MCQs
Choose the correct answer from the given four options (1 to 16):
Question 1
Point (-3, 5) lies in the
(a) first quadrant
(b) second quadrant
(c) third quadrant
(d) fourth quadrant
Sol :
Point (-3, 5) lies in second quadrant, (b)
Question 2
Point (0, -7) lies
(a) on the x-axis
(b) in the second quadrant
(c) on the y-axis
(d) the fourth quadrant
Sol :
Point (0, -7) lies on y-axis (as x = 0) (c)
Question 3
Abscissa of a point is positive in
I and II quadrants
I and IV quadrants
I quadrant only
II quadrant only
Sol :
Abscissa of a point is positive in first and fourth quadrants. (b)
Question 4
The point which lies on y-axis at a distance of 5 units in the negative direction of y- axis is
(a) (0, 5)
(b) (5, 0)
(c) (0, -5)
(d) (-5, 0)
Sol :
(0, -5) is the required point. (c)
Question 5
If the perpendicular distance of a point P from the x-axis is 5 units and the foot of perpendicular lies on the negative direction of x-axis, then the point P has
(a) x-coordinate = -5
(b) y-coordinate = 5 only
(c) y-coordinate = -5 only
(d) y-coordinate = 5 or -5
Sol :
Perpendicular distance for a point P on x- axis in negative direction.

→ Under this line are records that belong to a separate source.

(** * The swap coordinator of the DEX server (package [swap])

    A shallow embedding of [swapper.go]: the order-swap tracker, the match
    registry, failure ascription, the two inaction sweeps, the step
    resolver, the init and redeem handlers with their coin waiters, state
    restoration and the constructor.

    Go maps are [gmap]s, pointers to match trackers are locations of an
    explicit heap, and everything the coordinator asks of its collaborators
    (the clock, the database, the asset backends, the auth manager, the
    file system) is answered by a [World] of oracles.  What the coordinator
    tells them is appended to a trace of [Event]s.

    Every method runs to its end without interleaving, so the mutexes are
    left out, as is logging.  The order in which a [range] visits a Go map is
    the world's choice too.  A run-time panic (a nil dereference, an explicit
    [panic]) ends a run in [Panic] with the state reached. *)

From stdpp Require Import gmap strings list fin_maps.
From Stdlib Require Import ZArith Lia.

Open Scope Z_scope.

(** ** Identifiers and scalar types *)

(** [account.AccountID], [order.OrderID] and [order.MatchID] are 32-byte
    arrays; they are read as the big-endian number they spell. *)
Definition AccountID := N.
Definition OrderID := N.
Definition MatchID := N.
(** Asset ids are [uint32]. *)
Definition AssetID := N.
(** A byte slice. *)
Definition Bytes := list N.

Definition MatchIDSize : nat := 32.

It will has y = 5 and x = -5 (d)
Question 6
The points whose abscissa and ordinate have different signs will lie in
(a) I and II quadrants
(b) II and III quadrants
(c) I and III quadrants
(d) II and IV quadrants
Sol :
Point which has abscissa and ordinate having different signs will lie in second and fourth quadrants. (d)
Question 7
The points (-5, 2) and (2, -5) lie in
(a) same quadrant
(b) II and III quadrants respectively
(c) II and IV quadrants respectively
(d) IV and II quadrants respectively
Sol :
Points (-5, 2) and (2, -5) lie in second and fourth quadrants respectively. (b)
Question 8
If P (-1,1), Q (3, -4), R (1, -1), S (-2, -3) and T (-4, 4) are plotted on the graph paper, then point(s) in the fourth quadrant are
(a) P and T
(b) Q and R
(c) S only
(d) P and R
Sol :
Points P (-1, 1), Q (3, -4), R (1, -1), S (-2, -3) and T (-4, 4) are plotted on graph The points in 4th quadrant are Q and R (b)
Question 9
On plotting the points O (0, 0), A (3, 0), B (3, 4), C (0, 4) and joining OA, AB, BC and CO which of the following figure is obtained?
(a) Square
(b) Rectangle
(c) Trapezium
(d) Rhombus
Sol :
On plotting the points O (0, 0), A (3, 0), B (3, 4), C (0, 4)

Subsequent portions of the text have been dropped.